Celtiberians - History

History

Strabo cites Ephorus's belief that there were Celts in the Iberian peninsula as far as Cadiz, bringing aspects of Hallstatt culture in the 6th to 5th centuries BC, adopting much of the culture they found. This basal Indo-European culture was of seasonally transhumant cattle-raising pastoralists protected by a warrior elite, similar to those in other areas of Atlantic Europe, centered in the hill-forts, locally termed castros, that controlled small grazing territories. These settlements of circular huts survived until Roman times across the north of Iberia, from Northern Portugal, Asturias and Galicia through Cantabria and northern Leon to the Ebro River.

Celtic presence in Iberia likely dates to as early as the 6th century BC, when the castros evinced a new permanence with stone walls and protective ditches. Archaeologists Martín Almagro Gorbea and Alvarado Lorrio recognize the distinguishing iron tools and extended family social structure of developed Celtiberian culture as evolving from the archaic castro culture which they consider "proto-Celtic".

Archaeological finds identify the culture as continuous with the culture reported by Classical writers from the late 3rd century onwards (Almagro-Gorbea and Lorrio). The ethnic map of Celtiberia was highly localized however, composed of different tribes and nationes from the 3rd century centered upon fortified oppida and representing a wide ranging degree of local assimilation with the autochthonous cultures in a mixed Celtic and Iberian stock.

The cultural stronghold of Celtiberians was the northern area of the central meseta in the upper valleys of the Tagus and Douro east to the Iberus (Ebro) river, in the modern provinces of Soria, Guadalajara, Zaragoza and Teruel. There, when Greek and Roman geographers and historians encountered them, the established Celtiberians were controlled by a military aristocracy that had become a hereditary elite. The dominant tribe were the Arevaci, who dominated their neighbors from powerful strongholds at Okilis (Medinaceli) and who rallied the long Celtiberian resistance to Rome. Other Celtiberians were the Belli and Titti in the Jalón valley, and the Lusones to the east.

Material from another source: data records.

(** The match of the first alternative that applies, as [a|b] does. *)
Fixpoint match_alt (ms : list (pystr -> option nat)) (s : pystr) : option nat :=
  match ms with
  | [] => None
  | m :: ms' =>
      match m s with
      | Some n => Some n
      | None => match_alt ms' s
      end
  end.

(** [s.replace(old, new)]; an empty [old] matches between all characters. *)
Definition str_replace (old new s : pystr) : pystr :=
  match old with
  | [] => new ++ concat (map (fun c => c :: new) s)
  | _ :: _ => sub_scan (match_literal old) new 0 s
  end.

(** ** Exceptions *)

Inductive exn : Type :=
  | LyricsNotFoundError
  | IndexError
  | AttributeError
  | TypeError
  | ValueError
  | ExternalError (code : N)
  | OSError (errno : N).

Inductive result (A : Type) : Type :=
  | Return (a : A)
  | Raise (e : exn).
Arguments Return {A} a.
Arguments Raise {A} e.

Definition result_bind {A B} (r : result A) (k : A -> result B) : result B :=
  match r with
  | Return a => k a
  | Raise e => Raise e
  end.

(** [s[0]] *)
Definition index0 (s : pystr) : result pystr :=
  match s with
  | [] => Raise IndexError
  | c :: _ => Return [c]
  end.

(** ** State and exceptions *)

Definition M (S A : Type) : Type := S -> result A * S.

Definition ret {S A} (a : A) : M S A := fun s => (Return a, s).
Definition raise {S A} (e : exn) : M S A := fun s => (Raise e, s).
Definition lift {S A} (r : result A) : M S A := fun s => (r, s).

Definition bind {S A B} (m : M S A) (k : A -> M S B) : M S B :=
  fun s =>
    match m s with
    | (Return a, s') => k a s'
    | (Raise e, s') => (Raise e, s')
    end.

Declare Scope py_scope.
Delimit Scope py_scope with py.
Notation "x <- c ;; k" := (bind c (fun x => k))
  (at level 100, c at next level, right associativity) : py_scope.
Notation "x <-? c ;; k" := (result_bind c (fun x => k))
  (at level 100, c at next level, right associativity) : py_scope.
Local Open Scope py_scope.

(** [for x in xs: try: return f(x) / except LyricsNotFoundError: pass] followed
    by [raise LyricsNotFoundError]: the loop of [search] and of
    [fuzzy_title_search]. *)
Fixpoint try_each {S X A} (f : X -> M S A) (xs : list X) : M S A :=
  match xs with
  | [] => raise LyricsNotFoundError
  | x :: xs' =>
      fun s =>
        match f x s with
        | (Raise LyricsNotFoundError, s') => try_each f xs' s'
        | other => other
        end
  end.

(** ** The observed part of [bs4], [requests] and the file system *)

(** A [bs4] element as the program observes it: [str(tag)], [tag.text],
    [tag.get(name)] and [tag.select(selector)].  A [BeautifulSoup] document is
    an element too. *)
#[warnings="-register-all"]
Inductive Tag : Type :=
  mkTag {
    tag_str : pystr;
    tag_text : pystr;
    tag_attrs : gmap pystr pystr;
    tag_select : pystr -> list Tag
  }.

(** [tag.select_one(selector)]: the first element of [select], or [None]. *)
Definition select_one (t : Tag) (selector : pystr) : option Tag :=
  head (tag_select t selector).

(** [tag.get(name)] *)
Definition tag_get (t : Tag) (name : pystr) : option pystr :=
  tag_attrs t !! name.

(** [str(x)] for [x] an element or [None]. *)
Definition str_of (x : option Tag) : pystr :=
  match x with
  | Some t => tag_str t
  | None => u "None"
  end.

(** What a request comes back with: a body, or a transport failure raised by
    [requests]. *)
Inductive response : Type :=
  | Content (body : pystr)
  | Failure (code : N).

(** What [with open(path, "w") as of: of.write(text)] comes to: the file
    holds the text; or [open] raises [OSError] and nothing changes; or the
    file was opened, so created or emptied, and [write] or the closing of the
    file raises, the file being left with a part of the text. *)
Inductive stored : Type :=
  | Stored
  | OpenFails (errno : N)
  | WriteFails (e : exn) (partial : pystr).

(** The collaborators the program does not define: Python's case tables
    ([str.lower]), the network (the answer to a request may depend on the
    requests made before it), the [lxml] parser behind [BeautifulSoup] and the
    file system (which treats a path and a text the same way every time). *)
Class Runtime : Type := {
  str_lower : pystr -> pystr;
  http : list pystr -> pystr -> response;
  parse_html : pystr -> Tag;
  file_write : pystr -> pystr -> stored
}.

(** The state the scripts act on. *)
Record World : Type := mkWorld {
  requests : list pystr;          (* the URLs requested so far, oldest first *)
  files : gmap pystr pystr;       (* path to content *)
  stdout : list pystr             (* the lines printed so far *)
}.

(** The world after requests for [urls]. *)
Definition after_request (w : World) (urls : list pystr) : World :=
  mkWorld (requests w ++ urls) (files w) (stdout w).

(** [requests.get(url).content] *)
Definition requests_get `{Runtime} (url : pystr) : M World pystr :=
  fun w =>
    (match http (requests w) url with
     | Content body => Return body
     | Failure code => Raise (ExternalError code)
     end,
     mkWorld (requests w ++ [url]) (files w) (stdout w)).

(** [BeautifulSoup(content, "lxml")] *)
Definition BeautifulSoup `{Runtime} (content : pystr) : Tag := parse_html content.

(** [print(line)] *)
Definition print (line : pystr) : M World unit :=
  fun w => (Return tt, mkWorld (requests w) (files w) (stdout w ++ [line])).

(** [with open(path, "w") as of: of.write(text)] *)
Definition write_file `{Runtime} (path text : pystr) : M World unit :=
  fun w =>
    match file_write path text with
    | Stored =>
        (Return tt, mkWorld (requests w) (<[path := text]> (files w)) (stdout w))
    | OpenFails errno => (Raise (OSError errno), w)
    | WriteFails e partial =>
        (Raise e, mkWorld (requests w) (<[path := partial]> (files w)) (stdout w))
    end.

(** ** [LyricsSearcher] *)

Module LyricsSearcher.

(** The attributes [__init__] sets. *)
Record Attributes : Type := mkAttributes {
  artist : pystr;
  title : pystr;
  strict : bool
}.

(** A concrete subclass: its values for the abstract properties and for the
    hooks it may override. *)
Record Subclass : Type := mkSubclass {
  search_result_css_selector : pystr;
  search_result_artist_css_selector : pystr;
  search_result_lyrics_link_css_selector : pystr;
  lyrics_base_url : pystr;
  lyrics_css_selector : pystr;
  search_url : Attributes -> pystr;
  preprocess_title : pystr -> pystr;
  postprocess : pystr -> pystr
}.

(** An instance. *)
Record Self : Type := mkSelf {
  cls : Subclass;
  attributes :> Attributes
}.

(** [cls(artist, title, strict=strict)] *)
Definition init (c : Subclass) (artist title : pystr) (strict : bool) : Self :=
  mkSelf c (mkAttributes artist (preprocess_title c title) strict).

(** [a[0].lower() == b[0].lower()] *)
Definition first_char_matches `{Runtime} (a b : pystr) : result bool :=
  x <-? index0 a ;;
  y <-? index0 b ;;
  Return (bool_decide (str_lower x = str_lower y)).

(** One iteration of the loop of [find_lyrics_link]: [Return (Some url)] when
    the body returns [url], [Return None] when it falls through to the next
    candidate.  [len_candidates] is [len(candidates)]. *)
Definition examine `{Runtime} (self : Self) (len_candidates : nat)
    (candidate : Tag) : result (option pystr) :=
  let link_selector := search_result_lyrics_link_css_selector (cls self) in
  let artist_selector := search_result_artist_css_selector (cls self) in
  match select_one candidate artist_selector with
  | None => Return None
  | Some artist_tag =>
      let suggested_artist := tag_text artist_tag in
      match select_one candidate link_selector with
      | None => Raise AttributeError
      | Some link_tag =>
          match tag_get link_tag (u "href") with
          | None => Raise TypeError
          | Some href =>
              let suggested_url := lyrics_base_url (cls self) ++ href in
              single <-? (if Nat.eqb len_candidates 1
                          then first_char_matches suggested_artist (artist self)
                          else Return false) ;;
              if single then Return (Some suggested_url)
              else if bool_decide (suggested_artist = artist self)
              then Return (Some suggested_url)
              else
                loose <-? (if negb (strict self)
                           then first_char_matches suggested_artist (artist self)
                           else Return false) ;;
                if loose then Return (Some suggested_url) else Return None
          end
      end
  end.
Definition PostArticle (c : Client) (req : ArticleRequest) : M (option error) :=
  startTime <- now env ;;
  (* methodLogger := c.logger.With(logger.String("method", "PostArticle")) *)
  let methodLogger lvl msg fields :=
    log lvl msg (FString "method" "PostArticle" :: fields) in
  let drupalArticle := toDrupalArticle req in
  match Marshal json drupalArticle with
  | Err err =>
      methodLogger ErrorLevel "Failed to marshal article payload"
        [FString "title" (Title req); FString "content_type" (ContentType req);
         FError err] ;;
      ret (Some (Wrapf "marshal payload: %w" [] err))
  | Ok payload =>
      let endpoint := endpointURL (baseURL c) (ContentType req) in
      methodLogger DebugLevel "Posting article to Drupal"
        [FString "endpoint" endpoint; FString "title" (Title req);
         FString "content_type" (ContentType req);
         FString "group_type" (GroupType req);
         FString "group_id" (GroupID req); FString "url" (URL req);
         FInt "payload_size" (Z.of_nat (String.length payload))] ;;
      match newRequestErr lib "POST" endpoint with
      | Some err =>
          methodLogger ErrorLevel "Failed to create HTTP request"
            [FString "endpoint" endpoint; FString "title" (Title req);
             FError err] ;;
          ret (Some (Wrapf "create request: %w" [] err))
      | None =>
          let h := http.Set_ [] "Content-Type" "application/vnd.api+json" in
          let h := http.Set_ h "Accept" "application/vnd.api+json" in
          let h := setAuth c h in
          (* Fetch and include CSRF token for POST requests *)
          csrf <- getCSRFToken c ;;
          h <- match csrf with
               | Err err =>
                   methodLogger WarnLevel
                     "Failed to fetch CSRF token, proceeding without it"
                     [FString "endpoint" endpoint; FError err] ;;
                   ret h
               | Ok csrfToken =>
                   methodLogger DebugLevel "Included CSRF token in request"
                     [FString "endpoint" endpoint] ;;
                   ret (http.Set_ h "X-CSRF-Token" csrfToken)
               end ;;
          requestStartTime <- now env ;;
          r <- httpDo env {| http.Method := "POST"; http.URL := endpoint;
                             http.Header := h; http.Body := Some payload |} ;;
          requestEnd <- now env ;;
          let requestDuration := requestEnd - requestStartTime in
          match r with
          | Err err =>
              methodLogger ErrorLevel "HTTP request failed"
                [FString "endpoint" endpoint; FString "title" (Title req);
                 FDuration "request_duration" requestDuration; FError err] ;;
              ret (Some (Wrapf "http request: %w" [] err))
          | Ok resp =>
              if 400 <=? http.StatusCode resp then
                let fallback (decodeErr : option error) :=
                  methodLogger ErrorLevel "Drupal API error"
                    ([FString "endpoint" endpoint;
                      FString "article_title" (Title req);
                      FInt "status_code" (http.StatusCode resp);
                      FString "status" (http.Status resp);
                      FDuration "request_duration" requestDuration]
                     ++ errField decodeErr) ;;
                  ret (Some (Errorf "drupal API error: %d %s"
                               [AInt (http.StatusCode resp);
                                AStr (http.Status resp)])) in
                match decodeBody (http.RespBody resp) with
                | Ok drupalResp =>
                    match Errors drupalResp with
                    | errorDetail :: _ =>
                        methodLogger ErrorLevel "Drupal API error"
                          [FString "endpoint" endpoint;
                           FString "article_title" (Title req);
                           FInt "status_code" (http.StatusCode resp);
                           FString "status" (http.Status resp);
                           FString "error_status" (ErrStatus errorDetail);
                           FString "error_title" (ErrTitle errorDetail);
                           FString "error_detail" (ErrDetail errorDetail);
                           FDuration "request_duration" requestDuration] ;;
                        ret (Some (Errorf "drupal API error (%d): %s - %s"
                                     [AInt (http.StatusCode resp);
                                      AStr (ErrTitle errorDetail);
                                      AStr (ErrDetail errorDetail)]))
                    | [] => fallback None
                    end
                | Err decodeErr => fallback (Some decodeErr)
                end
              else
                match decodeBody (http.RespBody resp) with
                | Err err =>
                    t <- now env ;;
                    let totalDuration := t - startTime in
                    methodLogger ErrorLevel "Failed to decode Drupal response"
                      [FString "endpoint" endpoint;
                       FString "article_title" (Title req);
                       FInt "status_code" (http.StatusCode resp);
                       FDuration "request_duration" requestDuration;
                       FDuration "total_duration" totalDuration; FError err] ;;
                    ret (Some (Wrapf "decode response: %w" [] err))
                | Ok drupalResp =>
                    t <- now env ;;
                    let totalDuration := t - startTime in
                    methodLogger InfoLevel "Successfully posted article to Drupal"
                      [FString "endpoint" endpoint;
                       FString "article_title" (Title req);
                       FString "content_type" (ContentType req);
                       FString "drupal_id" (RespID drupalResp);
                       FString "drupal_type" (RespType drupalResp);
                       FInt "status_code" (http.StatusCode resp);
                       FDuration "request_duration" requestDuration;
                       FDuration "total_duration" totalDuration] ;;
                    ret None
                end
          end
      end
  end.

End Client.

(** The constructor as [service.go] calls it,
    [NewClient(cfg.Drupal.URL, cfg.Drupal.Token, cfg.Drupal.SkipTLSVerify)]:
    the package before the user name, the authentication method and the
    logger were added (part_009). It makes the same two checks, logs
    nothing, and cannot set the two later fields of [Client], which keep
    Go's zero value. *)
Module legacy.
Definition NewClient (baseURL token : string) (skipTLSVerify : bool)
    : M (res Client) :=
  if String.eqb baseURL "" then
    ret (Err (Errorf "drupal URL is required" []))
  else if String.eqb token "" then
    ret (Err (Errorf "drupal token is required" []))
  else
    ret (Ok {| baseURL := baseURL; username := ""; token := token;
               authMethod := "" |}).
End legacy.

End drupal.

(** ** internal/integration *)

Module integration.

Record Article := {
  ID : string;
  Title : string;
  Content : string;
  URL : string;
  PublishedAt : Z;
  Source : string
}.

Definition withID (a : Article) (id : string) : Article :=
  {| ID := id; Title := Title a; Content := Content a; URL := URL a;
     PublishedAt := PublishedAt a; Source := Source a |}.

(** The anonymous struct the search response is decoded into:
    [Hits.Total.Value] and, for each element of [Hits.Hits], [_id] and
    [_source]. *)
Record Hit := {
  hit_ID : string;
  hit_Source : Article
}.

Record SearchResult := {
  Total : Z;
  Hits : list Hit
}.

(** The struct the probe's response is decoded into; the [_source] maps are
    kept as text. *)
Record ProbeResult := {
  probe_Total : Z;
  probe_Hits : list string
}.

(** [elasticsearch.NewClient] and [encoding/json] on the types of this
    package. *)
Record Codec := {
  NewClientErr : config.ElasticsearchConfig → option error;
  MarshalIndent : Query → string;
  DecodeError : string → res string;
  DecodeResult : string → res SearchResult;
  DecodeProbe : string → res ProbeResult
}.

(** The fields of [Service] that are fixed once it is built. The
    Elasticsearch client, the limiter and the logger are reached through
    [Env] and the trace, [lastCheckTS] lives in the [State]. *)
Record Service := {
  drupal : drupal.Client;
  dedup : dedup.Tracker;
  config : config.Config
}.

Record Counters := {
  posted : Z;
  skipped : Z;
  errors : Z
}.

(** How an iteration of a [for] body ends: [continue] (or falling off the
    end) with the counters, or [return err]. *)
Inductive Flow :=
| Continue (c : Counters)
| Return (err : error).

(** [context.Canceled], one of the two errors [ctx.Err()] can be. *)
Definition Canceled : error := ExtErr "context canceled".

(** How a call of [Run] ends: it returns an error, or it panics. *)
Inductive Exit :=
| Returned (err : error)
| Panicked (msg : string).

Section Service.
Variable lib : Lib.
Variable json : drupal.JSON.
Variable codec : Codec.
Variable env : Env.

Definition decodeWith {A} (dec : string → res A) (body : res string) : res A :=
  match body with
  | Err err => Err err
  | Ok b => dec b
  end.

(** [NewService]. The client is built with the three arguments that
    [service.go] passes. *)
Definition NewService (cfg : config.Config) : M (res Service) :=
  match NewClientErr codec (config.Elasticsearch cfg) with
  | Some err => ret (Err (Wrapf "elasticsearch client: %w" [] err))
  | None =>
      dc <- drupal.legacy.NewClient (config.URL (config.Drupal cfg))
              (config.Token (config.Drupal cfg))
              (config.SkipTLSVerify (config.Drupal cfg)) ;;
      match dc with
      | Err err => ret (Err (Wrapf "drupal client: %w" [] err))
      | Ok drupalClient =>
          ping <- redisPing env ;;
          match ping with
          | Some err => ret (Err (Wrapf "redis connection: %w" [] err))
          | None =>
              let dedupTracker := dedup.NewTracker in
              let lookbackDuration :=
                wrap64 (config.LookbackHours (config.Service cfg) * Hour) in
              t <- now env ;;
              writeLastCheckTS (t + wrap64 (- lookbackDuration)) ;;
              ret (Ok {| drupal := drupalClient; dedup := dedupTracker;
                         config := cfg |})
          end
      end
  end.

Definition getLastCheckTS : M Z := readLastCheckTS.

Definition indexFor (cityCfg : config.CityConfig) : string :=
  if String.eqb (config.Index cityCfg) ""
  then config.Name cityCfg +:+ "_articles"
  else config.Index cityCfg.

Excavations at the Celtiberian strongholds Kontebakom-Bel Botorrita, Sekaisa Segeda, Tiermes complement the grave goods found in Celtiberian cemeteries, where aristocratic tombs of the 6th to 5th centuries BC give way to warrior tombs with a tendency from the 3rd century BC for weapons to disappear from grave goods, either indicating an increased urgency for their distribution among living fighters or, as Almagro-Gorbea and Lorrio think, the increased urbanization of Celtiberian society. Many late Celtiberian oppida are still occupied by modern towns, inhibiting archaeology.

Metalwork stands out in Celtiberian archaeological finds, partly from its indestructible nature, emphasizing Celtiberian articles of warlike uses, horse trappings and prestige weapons. The two-edged sword adopted by the Romans was previously in use among the Celtiberians, and Latin lancea, a thrown spear, was a Hispanic word, according to Varro. Celtiberian culture was increasingly influenced by Rome in the two final centuries BC.

From the 3rd century, the clan was superseded as the basic Celtiberian political unit by the oppidum, a fortified organized city with a defined territory that included the castros as subsidiary settlements. These civitates as the Roman historians called them, could make and break alliances, as surviving inscribed hospitality pacts attest, and minted coinage. The old clan structures lasted in the formation of the Celtiberian armies, organized along clan-structure lines, with consequent losses of strategic and tactical control.

The Celtiberians were the most influential ethnic group in pre-Roman Iberia, but they had their largest impact on history during the Second Punic War, during which they became the (perhaps unwilling) allies of Carthage in its conflict with Rome, and crossed the Alps in the mixed forces under Hannibal's command. As a result of the defeat of Carthage, the Celtiberians first submitted to Rome in 195 BC; Tiberius Sempronius Gracchus spent the years 182 to 179 pacifying (as the Romans put it) the Celtiberians; however, conflicts between various semi-independent bands of Celtiberians continued. After the city of Numantia was finally taken and destroyed by Scipio Aemilianus Africanus the younger after a long and brutal siege that ended the Celtic resistance (154 - 133 BC), Roman cultural influences increased; this is the period of the earliest Botorrita inscribed plaque; later plaques, significantly, are inscribed in Latin. The Sertorian War, 80 - 72 BC, marked the last formal resistance of the Celtiberian cities to Roman domination, which submerged the Celtiberian culture.

The Celtiberian presence remains on the map of Spain in hundreds of Celtic place-names. The archaeological recovery of Celtiberian culture commenced with the excavations of Numantia, published between 1914 and 1931.

A Roman army auxiliary unit, the Cohors I Celtiberorum, is known from Britain, attested by 2nd century AD discharge diplomas.